"L'Ue sapeva già dal 2013 del rischio test truccati"

L'accusa arriva dal Financial Times. Bruxelles: "Misurate solo le emissioni, non i software dei motori". Suzuki si smarca e vende le sue quote a Porsche

"L'Ue sapeva già dal 2013 del rischio test truccati"

La Commissione Ue aveva avvertito già due anni fa del rischio di manipolazione dei test sulle emissioni da parte delle case automobilistiche. A dirlo è il Financial Times, che svela un rapporto del 2013 del "Joint Research Centre" in cui si evidenziavano i problemi posti dal defeat device, il dispositivo al centro dello scandalo Volkswagen.

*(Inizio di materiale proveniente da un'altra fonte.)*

Lemma touches_create_pipe m : touches m (create_pipe m).1.
Proof. unfold create_pipe. repeat case_match; auto with touches. Qed.
Lemma touches_select m : touches m (select_next_runnable_thread m).1.
Proof. unfold select_next_runnable_thread. repeat case_match; auto with touches. Qed.
Lemma touches_on_path pid path op m : touches m (on_path pid path op m).1.
Proof. unfold on_path. repeat case_match; auto with touches. Qed.
Lemma touches_on_paths pid a b op m : touches m (on_paths pid a b op m).1.
Proof. unfold on_paths. repeat case_match; auto with touches. Qed.
Lemma touches_set_foreground c g m : touches m (set_foreground_process_group c g m).1.
Proof. unfold set_foreground_process_group. repeat case_match; auto with touches. Qed.
Lemma touches_vfs_open path m : touches m (vfs_open path m).1.
Proof. unfold vfs_open. case_match. auto with touches. Qed.
Lemma touches_retain_descriptor d m : touches m (retain_descriptor d m).1.
Proof. unfold retain_descriptor. repeat case_match; auto with touches. Qed.

(** ** Operations on one slot *)

Section Slot.
Context (i : nat) (Hi : I i).
Lemma index_of_tid m k t :
  tasks_wf m -> thread_at m k t -> ut_state t <> UtEmpty ->
  index_of (fun u => ut_tid u = ut_tid t) (threads m) = Some k.
Proof.
  intros Hwf Hk Hne. unfold index_of, threads.
  assert (list_find (fun u => ut_tid u = ut_tid t) (take (tcount_ m) (uthreads_ m)) = Some (k, t)) as ->; [|done].
  apply list_find_Some. split_and!; [|done|].
  - destruct Hk. by rewrite lookup_take_lt.
  - intros j u Hj Hlt Htid. apply lookup_take_Some in Hj as [Hj Hjl].
    assert (k = j) by (by apply (tw_unique m Hwf k j t u)). lia.
Qed.

Section Fair.
Context `{Machine}.

Definition mapped (t : UserThread) : Prop :=
  translate (ut_address_space_root t) (ut_entry t) <> 0 /\
  translate (ut_address_space_root t) (ut_user_stack_pointer t) <> 0.

(** Thread [i] is waiting for its turn. *)
Definition waits_turn (m : UserspaceManager) (i : nat) : Prop :=
  exists t, thread_at m i t /\ ut_state t = UtRunnable /\ process_runnable (pview m) (ut_pid t) = true.

(** A state in which a user thread runs and every thread that can be chosen can be launched. *)
Record switchable (m : UserspaceManager) (k : nat) (t : UserThread) : Prop := {
  sw_wf : tasks_wf m;
  sw_current : thread_at m k t;
  sw_running : ut_state t = UtRunning;
  sw_active : ut_tid t = active_tid_ m;
  sw_runnable : process_runnable (pview m) (ut_pid t) = true;
  sw_mapped i u : thread_at m i u -> dispatchable u -> mapped u;
  sw_pick : u32 (last_user_pick_index_ m)
}.

(** The frame of the interrupted thread [t]. *)
Definition frame_of (t : UserThread) (f : ExceptionFrame) : Prop :=
  from_user f = true /\ f_rip f <> 0 /\ f_rsp f <> 0 /\
  translate (ut_address_space_root t) (f_rip f) <> 0 /\ translate (ut_address_space_root t) (f_rsp f) <> 0.

(** The interrupted thread with its registers saved. *)
Definition saved (f : ExceptionFrame) (t : UserThread) : UserThread :=
  save_user_registers f (t <| ut_entry := f_rip f |> <| ut_user_stack_pointer := f_rsp f |>).

(** The interrupted thread, once it is saved and runnable again. *)
Definition put_back (f : ExceptionFrame) (t : UserThread) : UserThread :=
  wake (saved f t).

Lemma current_thread_at m k t : switchable m k t -> current_tid m = ut_tid t /\ ut_tid t <> 0 /\ current_thread m = Some (k, t).
Proof.
  intros [Hwf Hk Hr Ha _ _ _]. assert (Hne : ut_state t <> UtEmpty) by (by rewrite Hr).
  pose proof (tw_range m Hwf k t Hk Hne) as Hrange.
  assert (current_tid m = ut_tid t) as Hc.
  { unfold current_tid. rewrite (proj2 (Z.eqb_neq _ 0)) by lia. rewrite decide_True; [done|].
    apply Exists_exists. exists t. split; [|by rewrite Hr]. destruct Hk as [Hk Hlt].
    apply list_elem_of_lookup. exists k. unfold threads. by rewrite lookup_take_lt. }
  split_and!; [done|lia|]. unfold current_thread. rewrite Hc, (proj2 (Z.eqb_neq _ 0)) by lia. by apply find_thread_at.
Qed.

Lemma alter_alter {A} (f g : A -> A) i (l : list A) : alter f i (alter g i l) = alter (fun x => f (g x)) i l.
Proof.
  apply list_eq. intros j. destruct (decide (i = j)) as [<-|Hne].
  - rewrite !list_lookup_alter_eq. by destruct (l !! i).
  - by rewrite !list_lookup_alter_ne.
Qed.

Lemma on_thread_compose f g k m : on_thread k f (on_thread k g m) = on_thread k (fun t => f (g t)) m.
Proof. unfold on_thread, setf. cbn. by rewrite alter_alter. Qed.

(** A live thread whose registers change is where it was. *)
Lemma registers_changed m k t h :
  tasks_wf m -> thread_at m k t -> ut_state t <> UtEmpty ->
  (forall t, ut_tid (h t) = ut_tid t /\ ut_state (h t) = ut_state t /\ ut_pid (h t) = ut_pid t) ->
  tasks_wf (on_thread k h m) /\ thread_at (on_thread k h m) k (h t) /\
  find_thread (on_thread k h m) (ut_tid t) = Some (k, h t).
Proof.
  intros Hwf [Hk Hlt] Hne Hh. assert (Hwf' : tasks_wf (on_thread k h m)) by (eapply tame_wf; [by apply tame_accounting|done]).
  assert (Hat : thread_at (on_thread k h m) k (h t)).
  { split; [|done]. cbn. by rewrite list_lookup_alter_eq, Hk. }
  split_and!; [done..|]. destruct (Hh t) as (<- & Hst & _). apply find_thread_at; [done..|by rewrite Hst].
Qed.

Lemma save_frame_saves m k t f :
  switchable m k t -> frame_of t f -> save_frame (ut_tid t) f m = (on_thread k (saved f) m, true).
Proof.
  intros Hsw (Hu & Hrip & Hrsp & Htr1 & Htr2).
  destruct (current_thread_at m k t Hsw) as (Hc & Hnz & Hct). pose proof Hsw as [Hwf Hk Hr Ha Hp _ _].
  destruct (find_runnable_found m (ut_pid t) Hp) as (i & p & Hfr).
  unfold save_frame, save_active_thread_frame. rewrite Hct, decide_False by (rewrite Hr; by intros [?|?]).
  rewrite (proj2 (Z.eqb_neq _ 0) Hrip), (proj2 (Z.eqb_neq _ 0) Hrsp). cbn [orb]. rewrite Hfr.
  rewrite (proj2 (Z.eqb_neq _ 0) Htr1), (proj2 (Z.eqb_neq _ 0) Htr2). cbn [orb negb].
  set (g := fun t => t <| ut_entry := f_rip f |> <| ut_user_stack_pointer := f_rsp f |>).
  assert (Hne : ut_state t <> UtEmpty) by (by rewrite Hr).
  destruct (registers_changed m k t g Hwf Hk Hne ltac:(done)) as (_ & _ & Hft). rewrite Hft.
  by rewrite on_thread_compose.
Qed.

Nonostante questo, però - fa notare il quotidiano - né le autorità a Bruxelles, dotate di poteri limitati, né quelle degli Stati nazionali hanno fatto nulla prima che scoppiasse in Usa lo scandalo della casa automobilistica tedesca, il cosiddetto dieselgate. L'Europa si difende dalle accuse sostenendo che i ricercatori Ue hanno misurato solo le emissioni delle auto, non i software dei motori a cui non avevano accesso, scoprendo gas in laboratorio diversi da quelli su strada: una cosa nota che ha portato la Ue a introdurre test su strada dal 2016.

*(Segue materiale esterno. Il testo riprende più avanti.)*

(* ===== verification/UserWait.v ===== *)
(** * Exit and wait (kernel/src/userspace/userspace.cpp)

    What a process that exits leaves for the parent that waits for it: its thread
    is made runnable with the exit code written where it asked, if the parent may
    run.  A parent that is stopped at that moment misses the wake, and continuing it
    does not make up for it. *)

From stdpp Require Import strings relations.
From S2P Require Import Prelude Path Vfs Userspace UserFiles UserDemo UserEnv UserSwitch UserTasks UserFair UserPipes.
#[local] Open Scope Z_scope.

(** ** Lookups after a change *)

Lemma list_find_alter {A} (P : A -> Prop) `{forall x, Decision (P x)} f i (l : list A) :
  (forall x, l !! i = Some x -> P (f x) <-> P x) ->
  list_find P (alter f i l) = (fun '(j, x) => (j, if decide (j = i) then f x else x)) <$> list_find P l.
Proof.
  revert i. induction l as [|x l IH]; intros i Hf; [done|]. destruct i as [|i]; cbn.
  - specialize (Hf x eq_refl). destruct (decide (P (f x))) as [Hp|Hp], (decide (P x)) as [Hq|Hq];
      [done|by destruct Hq; apply Hf|by destruct Hp; apply Hf|]. by destruct (list_find P l) as [[j y]|].
  - destruct (decide (P x)); [done|]. rewrite IH by apply Hf. destruct (list_find P l) as [[j y]|]; [|done]. cbn.
    destruct (decide (j = i)) as [->|Hne]; [by rewrite decide_True|]. rewrite decide_False; [done|]. congruence.
Qed.

Lemma list_find_take_alter {A} (P : A -> Prop) `{forall x, Decision (P x)} f i n (l : list A) :
  (forall x, l !! i = Some x -> P (f x) <-> P x) ->
  list_find P (take n (alter f i l)) =
    (fun '(j, x) => (j, if decide (j = i) then f x else x)) <$> list_find P (take n l).
Proof.
  intros Hf. rewrite take_alter. case_decide as Hi.
  - apply list_find_alter. intros x (Hx & _)%lookup_take_Some. by apply Hf.
  - destruct (list_find P (take n l)) as [[j x]|] eqn:E; [|done]. cbn.
    apply list_find_take in E as (_ & Hj & _). by rewrite decide_False by lia.
Qed.

(** A process in use that keeps its pid and stays in use. *)
Lemma find_process_changed m m' i p f pid :
  processes_ m !! i = Some p -> pr_state p <> ProcEmpty -> processes_ m' = alter f i (processes_ m) ->
  pcount_ m' = pcount_ m -> pr_pid (f p) = pr_pid p -> pr_state (f p) <> ProcEmpty ->
  find_process m' pid = (fun '(j, p) => (j, if decide (j = i) then f p else p)) <$> find_process m pid.
Proof.
  intros Hi Hne Hp Hc Hpid Hne'. unfold find_process, processes. rewrite Hp, Hc. apply list_find_take_alter.
  intros q Hq. rewrite Hi in Hq. apply (inj Some) in Hq as <-. rewrite Hpid. tauto.
Qed.

Lemma find_process_same m m' pid :
  processes_ m' = processes_ m -> pcount_ m' = pcount_ m -> find_process m' pid = find_process m pid.
Proof. intros Hp Hc. unfold find_process, processes. by rewrite Hp, Hc. Qed.

(** A loop that changes its state at one index only. *)
Lemma for_each_single {S} n (body : nat -> S -> S) s x s' :
  (x < n)%nat -> body x s = s' -> (forall i, (i < n)%nat -> i <> x -> body i s = s) ->
  (forall i, (i < n)%nat -> i <> x -> body i s' = s') -> for_each n body s = s'.
Proof.
  intros Hx Hbx Hbefore Hafter.
  assert (Hinv : for_each n body s = if (x <? n)%nat then s' else s).
  { apply (for_each_inv (fun k r => r = if (x <? k)%nat then s' else s)); [done|].
    intros i r Hi ->. destruct (Nat.ltb_spec x i), (Nat.ltb_spec x (Datatypes.S i)); try lia.
    - apply Hafter; lia.
    - assert (i = x) as -> by lia. done.
    - apply Hbefore; lia. }
  rewrite Hinv. by destruct (Nat.ltb_spec x n); [|lia].
Qed.

Section Wait.
Context `{Machine}.

(** ** What exit does before it wakes waiting processes *)

(** Threads that do not wait for a pipe are left alone by a completed transfer. *)
Lemma wake_step_keeps id m m' i t :
  wake_step id m m' -> uthreads_ m !! i = Some t -> ut_block_reason t = ProcessWait ->
  uthreads_ m' !! i = Some t.
Proof.
  intros Hs Hi Hr. assert (exists reason k u rax rdx, completes id reason k u rax rdx m m' /\ reason <> ProcessWait)
    as (reason & k & u & rax & rdx & (Hk & _ & _ & Hru & ->) & Hne).
  { inversion Hs; do 5 eexists; (split; [eassumption|done]). }
  rewrite list_lookup_insert_ne; [done|]. intros ->. congruence.
Qed.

Secondo il viceministro ai Trasporti, Riccardo Nencini, - che conferma i dati di Delrio - in Italia i motori diesel truccati della Volkswagen potrebbero essere circa un milione: "Sono in corso controlli per verificare il danno provocato anche in Italia", ha detto. "Si tratta di un colpo molto duro alla fiducia, un ingrediente fondamentale ma tra i più carenti durante la crisi", ha aggiunto il ministro dell’Economia, Pier Carlo Padoan, "Temo che ci siano conseguenze, mi auguro limitate, anche perchè a catena ci potrebbero essere effetti sull’industria italiana. Il problema non è solo tedesco, ma europeo. Se la fiducia viene intaccata, sono a rischio gli investimenti".

Intanto anche la Suzuki si smarca e mette definitivamente

una pietra sopra all’alleanza, mai decollata, con Volkswagen per le auto ibride ed elettriche. L'azienda giapponese ha infatti annunciato di aver venduto a Porsche la quota rimanente - l'1,5% - di azioni in suo possesso.